Procedimento – Per prima cosa mondate le cozze, raschiatele e fatele aprire in una pentola coperta, con pochissima acqua e a fuoco moderato. Togliete alle mazzancolle i baffi e le zampette anteriori. Mettete a bollire una pentola con abbondante acqua salata per cuocere la pasta. In una padella molto capiente fate scaldare tre cucchiai di olio extravergine di oliva con i due spicchi d’aglio e il peperoncino. Quando l’aglio è dorato eliminatelo insieme al peperoncino. Fate cuocere la pasta.

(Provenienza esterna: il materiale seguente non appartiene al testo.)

(** X8: the body is read only on the success status of an operation that
    decodes.  [send_message], [edit_message] and [delete_message] at any
    status, and every operation at a status other than its success status,
    give the same result and client whatever the body is; and the only value
    the first three ever return is [True]. *)
Theorem body_read_only_on_success client op s body body' :
  reads_body op = false \/ s <> success_status op ->
  resume (perform client op) (Response s body)
  = resume (perform client op) (Response s body') /\
  (reads_body op = false ->
   forall r v, outcome client op r = Return v -> v = RBool true).
Proof.
  intros Hcase. split.
  - destruct Hcase as [Hop|Hne].
    + destruct op; try discriminate Hop; reflexivity.
    + rewrite !perform_other_status by exact Hne. reflexivity.
  - intros Hop r v. unfold outcome.
    destruct op; try discriminate Hop; simpl;
      destruct (status r =? _); simpl; congruence.
Qed.

Lemma body_read_only_on_success_witness :
  resume (perform example_client (op_get_user_info (FInt 7)))
    (Response 500 (Return ada_user))
  = resume (perform example_client (op_get_user_info (FInt 7)))
      (Response 500 (Raise JSONDecodeError)).
Proof.
  apply (body_read_only_on_success example_client (op_get_user_info (FInt 7)) 500
           (Return ada_user) (Raise JSONDecodeError)).
  right. simpl. lia.
Defined.

(** ** The gateway URL *)

Lemma connect_keeps_api_url self r :
  api_url (snd (resume (connect self) r)) = api_url self.
Proof.
  simpl. destruct (status r =? 200); [|reflexivity].
  destruct (x ← json r; subscript x "url"); reflexivity.
Qed.

(** X9: [connect] is all or nothing.  For every response, either it returns
    normally, the status is 200, the body is an object with [url] and the
    client now holds exactly that value as gateway URL, or it raises and the
    client is the one it started from.  [api_url] is the same afterwards in
    both cases. *)
Theorem connect_all_or_nothing self r :
  api_url (snd (resume (connect self) r)) = api_url self /\
  ((fst (resume (connect self) r) = Return () /\
    exists d gateway,
      status r = 200 /\ json r = Return (VDict d) /\ d !! "url" = Some gateway /\
      snd (resume (connect self) r) = set_gateway_url self gateway) \/
   ((exists e, fst (resume (connect self) r) = Raise e) /\
    snd (resume (connect self) r) = self)).
Proof.
  simpl. destruct (Z.eqb_spec (status r) 200) as [Hstatus|Hstatus].
  - destruct (json r) as [j|e] eqn:Hjson; simpl.
    + destruct j as [| | | | | |d]; simpl;
        try (split; [reflexivity | right; split; [eexists|]; reflexivity]).
      destruct (d !! "url") as [gateway|] eqn:Hurl; simpl.
      * split; [reflexivity|]. left. split; [reflexivity|].
        exists d, gateway. repeat split; assumption.
      * split; [reflexivity | right; split; [eexists|]; reflexivity].
    + split; [reflexivity | right; split; [eexists|]; reflexivity].
  - split; [reflexivity | right; split; [eexists|]; reflexivity].
Qed.

Lemma connects_snoc self rs r :
  connects self (rs ++ [r]) = snd (resume (connect (connects self rs)) r).
Proof. unfold connects. rewrite fold_left_app. reflexivity. Qed.

Lemma connects_api_url self rs : api_url (connects self rs) = api_url self.
Proof.
  revert self. induction rs as [|r rs IH]; intros self; [reflexivity|].
  change (connects self (r :: rs)) with (connects (snd (resume (connect self) r)) rs).
  rewrite IH. apply connect_keeps_api_url.
Qed.

(** X10: over any sequence of [connect] calls the base URL never changes,
    and a successful [connect] overwrites whatever the earlier calls stored:
    after it the client is the one a single successful [connect] gives. *)
Theorem last_connect_wins self rs r d gateway :
  status r = 200 -> json r = Return (VDict d) -> d !! "url" = Some gateway ->
  connects self (rs ++ [r]) = set_gateway_url self gateway /\
  connects self (rs ++ [r]) = connects self [r] /\
  (forall rs', api_url (connects self rs') = api_url self).
Proof.
  intros Hstatus Hjson Hurl.
  assert (forall c, snd (resume (connect c) r) = set_gateway_url c gateway) as Hone.
  { intros c. simpl. rewrite Hstatus, Hjson. simpl. rewrite Hurl. reflexivity. }
  assert (connects self (rs ++ [r]) = set_gateway_url self gateway) as Hall.
  { rewrite connects_snoc, Hone. unfold set_gateway_url.
    rewrite connects_api_url. reflexivity. }
  split; [exact Hall|]. split; [|apply connects_api_url].
  rewrite Hall. change (connects self [r]) with (snd (resume (connect self) r)).
  symmetry. apply Hone.
Qed.
(** A neighbour index computed by the script is 8-adjacent. *)
Lemma cellIndex_adjacent (ix iy : Z) (o : Z * Z) :
  (0 <= ix < cols E)%Z ->
  o ∈ offsets8 ->
  (0 <= cellIndex E (ix + o.1) (iy + o.2))%Z ->
  adjacent8 (iy * cols E + ix) (cellIndex E (ix + o.1) (iy + o.2)).
Proof.
  intros Hix Ho Hidx. unfold cellIndex in *.
  destruct (_ || _ || _ || _)%bool eqn:Hb; [lia|].
  repeat (apply orb_false_iff in Hb as [Hb ?]).
  assert (0 <= ix + o.1 < cols E)%Z as Hnx by lia.
  destruct (index_coords ix iy Hix) as [Hm Hd].
  destruct (index_coords (ix + o.1) (iy + o.2) Hnx) as [Hm' Hd'].
  unfold adjacent8. rewrite Hm, Hd, Hm', Hd'.
  assert ((Z.abs o.1 <= 1 /\ Z.abs o.2 <= 1 /\ (o.1 <> 0 \/ o.2 <> 0))%Z)
    as (Ho1 & Ho2 & Ho3).
  { unfold offsets8 in Ho. repeat (apply elem_of_cons in Ho as [->|Ho]);
      [simpl; lia ..|]. by apply elem_of_nil in Ho. }
  repeat split; [|lia|lia].
  intros Heq.
  pose proof (f_equal (fun z => z mod cols E)%Z Heq) as Em.
  pose proof (f_equal (fun z => z / cols E)%Z Heq) as Ed.
  simpl in Em, Ed. rewrite Hm, Hm' in Em. rewrite Hd, Hd' in Ed. lia.
Qed.

End Lattice.

(** ** The seeded cluster *)

Section Seeding.

Variable E : env.

Lemma swap_elem {A} (i j : nat) (l : list A) (x : A) :
  x ∈ swap i j l -> x ∈ l.
Proof.
  unfold swap. destruct (l !! i) as [a|] eqn:Ha; [|done].
  destruct (l !! j) as [b|] eqn:Hb; [|done].
  intros Hx. apply list_elem_of_lookup in Hx as [k Hk].
  apply list_lookup_insert_Some in Hk as [(_ & <- & _)|[_ Hk]].
  - eapply list_elem_of_lookup_2; eauto.
  - apply list_lookup_insert_Some in Hk as [(_ & <- & _)|[_ Hk]];
      eapply list_elem_of_lookup_2; eauto.
Qed.

Lemma shuffle_spec {A} (idxs : list nat) (l : list A) (w : world) :
  cells (snd (shuffle E idxs l w)) = cells w
  /\ forall x, x ∈ fst (shuffle E idxs l w) -> x ∈ l.
Proof.
  revert l w. induction idxs as [|i idxs IH]; intros l w; simpl.
  - auto.
  - unfold bind, Math_random. cbv zeta.
    match goal with |- context [shuffle E idxs ?l' ?w'] =>
      destruct (IH l' w') as [Hc Hx] end.
    split; [exact Hc|]. intros x Hin. eapply swap_elem, Hx, Hin.
Qed.

(** What [pushNeighbors] adds to the queue are indices of neighbours. *)
Lemma pushNeighbors_spec (neigh : list (Z * Z)) (s : seeding) :
  exists pushed,
    s_q (pushNeighbors E neigh s) = s_q s ++ pushed
    /\ forall x, x ∈ pushed ->
         (0 <= x)%Z /\ exists o, o ∈ neigh /\ x = cellIndex E o.1 o.2.
Proof.
  revert s. induction neigh as [|[nx ny] neigh IH]; intros s; simpl.
  - exists []. split; [by rewrite app_nil_r|]. intros x Hx.
    by apply elem_of_nil in Hx.
  - destruct ((0 <=? cellIndex E nx ny)%Z
              && negb (bool_decide (cellIndex E nx ny ∈ s_seen s))) eqn:Hg.
    + destruct (IH (mkSeeding (s_q s ++ [cellIndex E nx ny])
                      ({[cellIndex E nx ny]} ∪ s_seen s) (s_seeded s)))
        as (pushed & Hq & Hp).
      exists (cellIndex E nx ny :: pushed). simpl in Hq.
      split; [by rewrite Hq, <- app_assoc|].
      intros x Hx. apply elem_of_cons in Hx as [->|Hx].
      * apply andb_true_iff in Hg as [Hg _]. split; [lia|].
        exists (nx, ny). split; [left|done].
      * destruct (Hp x Hx) as (H0 & o & Ho & ->). split; [done|].
        exists o. split; [by right|done].
    + destruct (IH s) as (pushed & Hq & Hp). exists pushed.
      split; [done|]. intros x Hx.
      destruct (Hp x Hx) as (H0 & o & Ho & ->). split; [done|].
      exists o. split; [by right|done].
Qed.

(** Tumor sites, by index. *)
Definition tumor_idx (cs : list cell) (a : nat) : Prop :=
  exists c, cs !! a = Some c /\ is_tumor c = true.

(** Two tumor sites that are 8-adjacent are linked; a set of tumor sites
    is one 8-connected component when any two of them are related by the
    equivalence closure of [linked]. *)
Definition linked (cs : list cell) : relation nat :=
  fun a b =>
    tumor_idx cs a /\ tumor_idx cs b
    /\ adjacent8 E (Z.of_nat a) (Z.of_nat b).

Definition connected (cs : list cell) : relation nat :=
  clos_refl_sym_trans nat (linked cs).

Definition one_component (cs : list cell) : Prop :=
  forall a b, tumor_idx cs a -> tumor_idx cs b -> connected cs a b.

Lemma connected_mono (cs cs' : list cell) a b :
  (forall t, tumor_idx cs t -> tumor_idx cs' t) ->
  connected cs a b -> connected cs' a b.
Proof.
  intros Hm H. induction H as [a b (Ha & Hb & Hab)| | |].
  - apply rst_step. split; [|split]; auto.
  - apply rst_refl.
  - by apply rst_sym.
  - eapply rst_trans; eauto.
Qed.

(** The state of the loop of [seedInitial]: the sites are on the lattice,
    in state 0 or 1, no tumor is inside the vessel, the tumors are one
    component, and every queued index is 8-adjacent to a tumor (or there
    is no tumor yet and the queue holds the start index only). *)
Definition seeding_inv (cs : list cell) (q : list Z) : Prop :=
  on_grid E cs
  /\ (forall i c, cs !! i = Some c -> c_state c = 0%Z \/ c_state c = 1%Z)
  /\ (forall i c, cs !! i = Some c -> is_tumor c = true ->
                  isInVesselXY E (c_x c) (c_y c) = false)
  /\ one_component cs
  /\ (((forall a, ~ tumor_idx cs a) /\ (length q <= 1)%nat)
      \/ forall x, x ∈ q ->
           exists t, tumor_idx cs t /\ adjacent8 E (Z.of_nat t) x).

Lemma seeding_inv_tail cs idx q :
  seeding_inv cs (idx :: q) -> seeding_inv cs q.
Proof.
  intros (H1 & H2 & H3 & H4 & H5). repeat split; auto.
  destruct H5 as [[Hn Hl]|Hq].
  - left. split; [done|]. simpl in Hl. lia.
  - right. intros x Hx. apply Hq. by right.
Qed.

Mettete in padella le mazzancolle e il concentrato di pomodoro che avrete cura di sciogliere usando uno o due cucchiai di acqua di cottura delle cozze. Appena le mazzancolle prendono colore aggiungete le cozze (se volete potete sgusciarne alcune). Scolate la pasta ben al dente e tiratela in padella a cottura con il sugo di cozze e mazzancolle aggiustando se serve di sale. Tritate finemente il prezzemolo, lucidate la pasta con il restante extravergine a crudo e guarnite con il trito di prezzemolo ogni porzione.
PACCHERI CECI E POLPO
Ingredienti – 360 gr di paccheri da grano duro italiano 350 gr di polpo, 350 gr di ceci prelessati, due spicchi d’aglio, due foglie di alloro, un peperoncino, un ciuffo abbondante di prezzemolo, olio extravergine di oliva meglio se da miscela classica toscana frantoio leccino, moraiolo almeno 6 cucchiai, sale qb.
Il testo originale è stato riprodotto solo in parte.